Architecture patterns¶
Design principles and infrastructure patterns that guide how Jersal projects are built and deployed.
Core principles¶
1. Shared infrastructure, independent deployments¶
Shared resources (databases, state backends) live in jersal-projects-core. Each project deploys independently through its own CI/CD pipeline.
graph TB
CORE["jersal-projects-core<br/>(shared infra)"] --> |PostgreSQL, RBAC| P1["Project A"]
CORE --> |PostgreSQL, RBAC| P2["Project B"]
P1 --> |independent deploy| D1["Azure SWA / App Service"]
P2 --> |independent deploy| D2["Azure SWA / App Service"]Why: Shared infrastructure avoids duplication and cost. Independent deployments prevent one project's release from blocking another.
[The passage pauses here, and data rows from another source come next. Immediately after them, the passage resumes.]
(* ===== verification/ClientCache.v ===== *)
(** The ID caches of the client library: each holds one entry for every client,
    channel or server that is allocated, with its address as context and its ID. *)

From stdpp Require Import gmap sets list strings.
From S2P Require Import Prelude CTypes Id HashTable HashTableSpec HashKeys SilcList IdCache IdCacheSpec ClientNick ClientState ClientEntry.

(** [ids] are the IDs of the entries that are allocated. *)
Record cache_ok (type : Z) (c : SilcIDCache) (M : EntryHeap) (next : Z) (ids : gmap Z SilcID)
  : Prop := {
  ck_rep : cache_rep c M;
  ck_type : ic_id_type c = type;
  ck_entry (e : ptr) ent : M !! e = Some ent ->
    e < next /\ exists (p : Z) i, ice_context ent = Some p /\ ice_id ent = Some i /\ ids !! p = Some i;
  ck_has p : is_Some (ids !! p) -> exists e ent, M !! e = Some ent /\ ice_context ent = Some p;
  ck_once e e' ent ent' : M !! e = Some ent -> M !! e' = Some ent' ->
    ice_context ent = ice_context ent' -> e = e';
}.

Lemma cache_alloc_ok type c next :
  silc_type type -> silc_idcache_alloc 0 type false None = Some c -> cache_ok type c ∅ next ∅.
Proof.
  intros Ht Ha. split; [by eapply idcache_alloc_rep| |by intros ? ? ?%lookup_empty_Some
    |by intros p [? ?%lookup_empty_Some]|by intros ? ? ? ? ?%lookup_empty_Some].
  unfold silc_idcache_alloc in Ha. repeat case_match; try done. by injection Ha as <-.
Qed.

Section cache.
Context `{ClientObjects} (type : Z) (c : SilcIDCache) (M : EntryHeap) (next : Z) (ids : gmap Z SilcID).
Hypothesis Hok : cache_ok type c M next ids.

Lemma cache_ok_next next' : next <= next' -> cache_ok type c M next' ids.
Proof.
  intros Hle. destruct Hok as [? ? He ? ?]. split; try done.
  intros e ent Hent. destruct (He e ent Hent). split; [lia|done].
Qed.

(** An address that is not in use is added with an entry at the next address. *)
Lemma cache_add_ok (a : ptr) name id p next' :
  ids !! p = None -> next <= a < next' ->
  let '(r, c', M') := silc_idcache_add c M (Some a) name (Some id) (Some p) in
  match r with
  | Some _ => cache_ok type c' M' next' (<[p := id]> ids)
  | None => cache_ok type c' M' next' ids
  end /\ (size M' <= S (size M))%nat.
Proof.
  intros Hp Ha. destruct (cache_ok_next next' ltac:(lia)) as [Hr Ht He Hh Ho].
  assert (M !! a = None) as Hn.
  { destruct (M !! a) eqn:E; [|done]. destruct Hok as [_ _ He' _ _]. apply He' in E as [? _]. lia. }
  pose proof (silc_idcache_add_rep c M a name (Some id) (Some p) Hr Hn) as A. cbv zeta in A.
  destruct (silc_idcache_add _ _ _ _ _ _) as [[[r|] c'] M'].
  2: { destruct A as (? & ? & -> & _). split; [|lia]. split; [done|congruence|done..]. }
  destruct A as (Hr' & Ht' & -> & -> & _).
  split; [|by rewrite map_size_insert_None]. split; [done|congruence|..].
  - intros e ent [[<- <-]|[Hne Hent]]%lookup_insert_Some; cbn.
    + split; [lia|]. exists p, id. by rewrite lookup_insert_eq.
    + destruct (He e ent Hent) as (? & q & i & Hc & Hi & Hq). split; [done|]. exists q, i.
      rewrite lookup_insert_ne by congruence. done.
  - intros q Hq. destruct (decide (q = p)) as [->|Hne].
    + exists a. rewrite lookup_insert_eq. by eexists.
    + rewrite lookup_insert_ne in Hq by done. destruct (Hh q Hq) as (e & ent & Hent & Hc).
      exists e, ent. rewrite lookup_insert_ne by congruence. done.
  - assert (forall e ent, M !! e = Some ent -> ice_context ent <> Some p) as Hnp.
    { intros e ent Hent Hc. destruct (He e ent Hent) as (_ & q & i & Hc' & _ & Hq). congruence. }
    intros e e' ent ent' [[<- <-]|[? H1]]%lookup_insert_Some [[<- <-]|[? H2]]%lookup_insert_Some;
      cbn; intros E; [done|by destruct (Hnp _ _ H2)|by destruct (Hnp _ _ H1)|by eapply Ho].
Qed.

(** The entry of an address. *)
Lemma cache_found p i :
  ids !! p = Some i ->
  exists e ent, silc_idcache_find_by_context c p = Some (Some e) /\ M !! e = Some ent /\
    ice_context ent = Some p.
Proof.
  intros Hp. destruct Hok as [[_ _ _ [L Hx] _] _ He Hh Ho].
  pose proof (table_find_spec _ _ _ _ _ _ M L p Hx) as F. unfold silc_idcache_find_by_context.
  destruct (Hh p (mk_is_Some _ _ Hp)) as (e & ent & Hent & Hc).
  destruct (option_map he_context _) as [[e'|]|]; [|done|].
  - destruct F as (ent' & q & Hent' & Hq & ->%bool_decide_eq_true_1). by exists e', ent'.
  - specialize (F e ent p Hent Hc). by apply bool_decide_eq_false_1 in F.
Qed.

Lemma cache_del_ok p i :
  ids !! p = Some i ->
  exists calls c' M', silc_idcache_del_by_context c M p None = Some (true, calls, c', M') /\
    cache_ok type c' M' next (delete p ids).
Proof.
  intros Hp. destruct (cache_found p i Hp) as (e & ent & Hf & Hent & Hc).
  destruct Hok as [Hr Ht He Hh Ho].
  destruct (silc_idcache_del_rep c M e ent None Hr Hent) as (c' & E & Hr' & Ht').
  unfold silc_idcache_find_by_context in Hf. unfold silc_idcache_del_by_context. rewrite Hf.
  eexists _, c', _. split; [exact E|]. split; [done|congruence|..].
  - intros e' ent' [Hne Hent']%lookup_delete_Some. destruct (He _ _ Hent') as (? & q & j & Hq & Hj & Hqi).
    split; [done|]. exists q, j. rewrite lookup_delete_ne; [done|]. intros <-. apply Hne.
    apply (Ho e e' ent ent' Hent Hent'). congruence.
  - intros q [j [Hne Hq]%lookup_delete_Some]. destruct (Hh q) as (e' & ent' & Hent' & Hq'); [by eexists|].
    exists e', ent'. rewrite lookup_delete_ne by congruence. done.
  - intros e1 e2 ent1 ent2 [_ ?]%lookup_delete_Some [_ ?]%lookup_delete_Some. by eapply Ho.
Qed.

Lemma cache_update_ok p i new_id name :
  ids !! p = Some i ->
  exists c' M', silc_idcache_update_by_context c M p new_id name = Some (true, c', M') /\
    cache_ok type c' M' next (match new_id with Some j => <[p := j]> ids | None => ids end) /\
    size M' = size M.
Proof.
  intros Hp. destruct (cache_found p i Hp) as (e & ent & Hf & Hent & Hc).
  destruct Hok as [Hr Ht He Hh Ho].
  destruct (silc_idcache_update_rep c M e ent new_id name Hr Hent) as (c' & E & Hr' & Ht').
  unfold silc_idcache_find_by_context in Hf. unfold silc_idcache_update_by_context. rewrite Hf.
  exists c', (<[e := updated ent new_id name]> M). split; [exact E|].
  destruct (He e ent Hent) as (Hlt & q & i' & Hq & Hi' & Hqi).
  assert (q = p) as -> by congruence. assert (i' = i) as -> by congruence.
  split; [|by rewrite map_size_insert_Some by (by eexists)]. split; [done|congruence|..].
  - intros e' ent' [[<- <-]|[Hne Hent']]%lookup_insert_Some.
    + split; [done|]. exists p. destruct new_id as [j|]; cbn.
      * exists j. by rewrite lookup_insert_eq.
      * by exists i.
    + destruct (He e' ent' Hent') as (? & q & k & Hq' & Hk & Hqk). split; [done|]. exists q, k.
      destruct new_id; [|done]. rewrite lookup_insert_ne; [done|]. intros <-. apply Hne.
      apply (Ho e e' ent ent' Hent Hent'). congruence.
  - intros q Hq'. assert (is_Some (ids !! q)) as Hs.
    { destruct new_id; [|done]. destruct Hq' as [k [[<- _]|[_ ?]]%lookup_insert_Some]; by eexists. }
    destruct (Hh q Hs) as (e' & ent' & Hent' & Hc'). destruct (decide (e' = e)) as [->|Hne].
    + exists e. rewrite lookup_insert_eq. eexists. split; [done|]. cbn. congruence.
    + exists e', ent'. by rewrite lookup_insert_ne by done.
  - intros e1 e2 ent1 ent2 [[<- <-]|[? H1]]%lookup_insert_Some [[<- <-]|[? H2]]%lookup_insert_Some;
      cbn; intros E'; [done|by eapply (Ho e e2)|by eapply (Ho e1 e)|by eapply (Ho e1 e2)].
Qed.

(** * Finding by ID and by name *)

Lemma cache_find_id id s :
  (exists p i, cache_context M (silc_idcache_find_by_id_one c id) s = inr (Some p, s) /\
     ids !! p = Some i /\ SILC_ID_COMPARE_TYPE i id type = true) \/
  (cache_context M (silc_idcache_find_by_id_one c id) s = inr (None, s) /\
   forall p i, ids !! p = Some i -> SILC_ID_COMPARE_TYPE i id type = false).
Proof.
  destruct Hok as [Hr Ht He Hh Ho]. pose proof (find_by_id_one_spec c M id Hr) as F. rewrite Ht in F.
  unfold cache_context. destruct (silc_idcache_find_by_id_one c id) as [[e|]|]; [|done|].
  - destruct F as (ent & i & Hent & Hi & Hcmp). left.
    destruct (He e ent Hent) as (_ & p & j & Hc & Hj & Hp). exists p, j. rewrite Hent, Hc.
    split_and!; [done..|congruence].
  - right. split; [done|]. intros p i Hp. destruct (Hh p (mk_is_Some _ _ Hp)) as (e & ent & Hent & Hc).
    destruct (He e ent Hent) as (_ & q & j & Hc' & Hj & Hq). apply (F e ent i Hent). congruence.
Qed.

Lemma cache_find_name_one name s :
  exists r, cache_context M (silc_idcache_find_by_name_one c name) s = inr (r, s) /\
    match r with Some p => is_Some (ids !! p) | None => True end.
Proof.
  destruct Hok as [[_ _ [L Hn] _ _] Ht He Hh Ho].
  pose proof (table_find_spec _ _ _ _ _ _ M L name Hn) as F.
  unfold cache_context, silc_idcache_find_by_name_one.
  destruct (option_map he_context _) as [[e|]|]; [|done|by exists None].
  destruct F as (ent & n & Hent & _). destruct (He e ent Hent) as (_ & p & j & Hc & Hj & Hp).
  exists (Some p). rewrite Hent, Hc. by split.
Qed.

Lemma list_walk_nexts h l fuel L :
  nexts h l None -> sl_current L = hd_or l None -> sl_end_set L = false -> (length l < fuel)%nat ->
  list_walk fuel h L = Some l.
Proof.
  revert fuel L; induction l as [|p l IH]; intros fuel L Hn Hc Hs Hf;
    (destruct fuel as [|fuel]; [cbn in Hf; lia|]); cbn [list_walk]; unfold silc_list_get;
    rewrite Hc; cbn [hd_or]; [done|].
  rewrite Hs. destruct Hn as [Hn Hns].
  rewrite (IH fuel); [done|done|by rewrite Hn|done|cbn in Hf; lia].
Qed.

Lemma cache_contexts_found es s :
  Forall (fun e => is_Some (M !! e)) es -> base.NoDup es ->
  exists ps, cache_contexts M es s = inr (Some <$> ps, s) /\ base.NoDup ps /\
    (forall p, p ∈ ps -> exists e ent, e ∈ es /\ M !! e = Some ent /\ ice_context ent = Some p) /\
    Forall (fun p => is_Some (ids !! p)) ps.
Proof.
  induction es as [|e es IH]; intros HF Hn.
  { exists []. split_and!; [done|constructor|by intros p ?%elem_of_nil|constructor]. }
  apply list.Forall_cons in HF as [[ent Hent] HF]. apply list.NoDup_cons in Hn as [He Hn].
  destruct (IH HF Hn) as (ps & E & Hps & Hin & Hids). destruct Hok as [_ _ Hce _ Ho].
  destruct (Hce e ent Hent) as (_ & p & i & Hc & _ & Hp). exists (p :: ps). cbn [cache_contexts].
  rewrite Hent. unfold bind, ret. rewrite E. split_and!.
  - by rewrite Hc.
  - apply list.NoDup_cons. split; [|done]. intros (e' & ent' & He' & Hent' & Hc')%Hin.
    apply He. rewrite (Ho e e' ent ent' Hent Hent'); [done|congruence].
  - intros q [->|Hq]%elem_of_cons.
    + exists e, ent. split; [by left|done].
    + destruct (Hin q Hq) as (e' & ent' & ? & ?). exists e', ent'. split; [by right|done].
  - constructor; [by eexists|done].
Qed.

(** A search by name gives the addresses of entries, each once. *)
Lemma find_by_name_ok name s :
  Z.of_nat (size M) < 2 ^ 30 ->
  exists h, find_by_name c M name s = inr (None, set_cc_links h s) \/
  exists ps, find_by_name c M name s = inr (Some (Some <$> ps), set_cc_links h s) /\
    base.NoDup ps /\ Forall (fun p => is_Some (ids !! p)) ps.
Proof.
  intros Hs. destruct Hok as [[_ _ [L Hn] _ _] _ _ _ _].
  pose proof (find_list_spec _ _ _ _ _ _ M L name (cc_links s) silc_list_init Hn Hs) as F.
  change (if silc_hash_table_count _ =? 0 then _ else _)
    with (silc_idcache_find_by_name c name (cc_links s) silc_list_init) in F.
  unfold find_by_name. destruct F as (es & Hes & Hb & Hsome & Hl).
  destruct (silc_idcache_find_by_name _ _ _ _) as [found r]. cbn [fst snd] in *.
  destruct found.
  - destruct (Hl eq_refl) as (h & L' & -> & Hr). exists h. right.
    assert (Forall (fun e => is_Some (M !! e)) es) as HF.
    { apply list.Forall_forall. intros e (ent & n & He & _)%Hes. by eexists. }
    destruct (cache_contexts_found es (set_cc_links h s) HF (lr_nodup _ _ _ Hr))
      as (ps & E & Hps & _ & Hids).
    assert (Z.of_nat (length es) < 2 ^ 30) as Hlen.
    { assert (length es <= size M)%nat; [|lia].
      rewrite <- (size_dom (D := gset Z) M), <- (size_list_to_set (C := gset Z) es) by exact (lr_nodup _ _ _ Hr).
      apply subseteq_size. intros e He%elem_of_list_to_set. apply elem_of_dom.
      by apply (proj1 (list.Forall_forall _ _) HF). }
    rewrite (list_walk_nexts h es); [|apply (lr_nexts _ _ _ Hr)|by rewrite <- (lr_head _ _ _ Hr)|done|].
    + exists ps. unfold bind, ret. by rewrite E.
    + unfold silc_list_count. rewrite (lr_count _ _ _ Hr). unfold bits30. rewrite Z.mod_small by lia. lia.
  - destruct r as [[h l]|]; [|done]. exists h. by left.
Qed.
End cache.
2. Infrastructure as code¶
All infrastructure is defined in Terraform. No manual Azure portal changes.
Why: Reproducibility, version history, peer review via PRs, and automated provisioning.
3. Secrets never in code¶
- OIDC for CI/CD authentication (no stored Azure credentials)
- Sensitive variables in GitHub Secrets, never committed
.tfvarsfiles gitignored- Future: Azure Key Vault for application secrets
Why: Security. Credentials in code are the most common source of breaches.
4. CI/CD as the deployment mechanism¶
All deployments happen through GitHub Actions on the release branch. Local applies are possible but discouraged.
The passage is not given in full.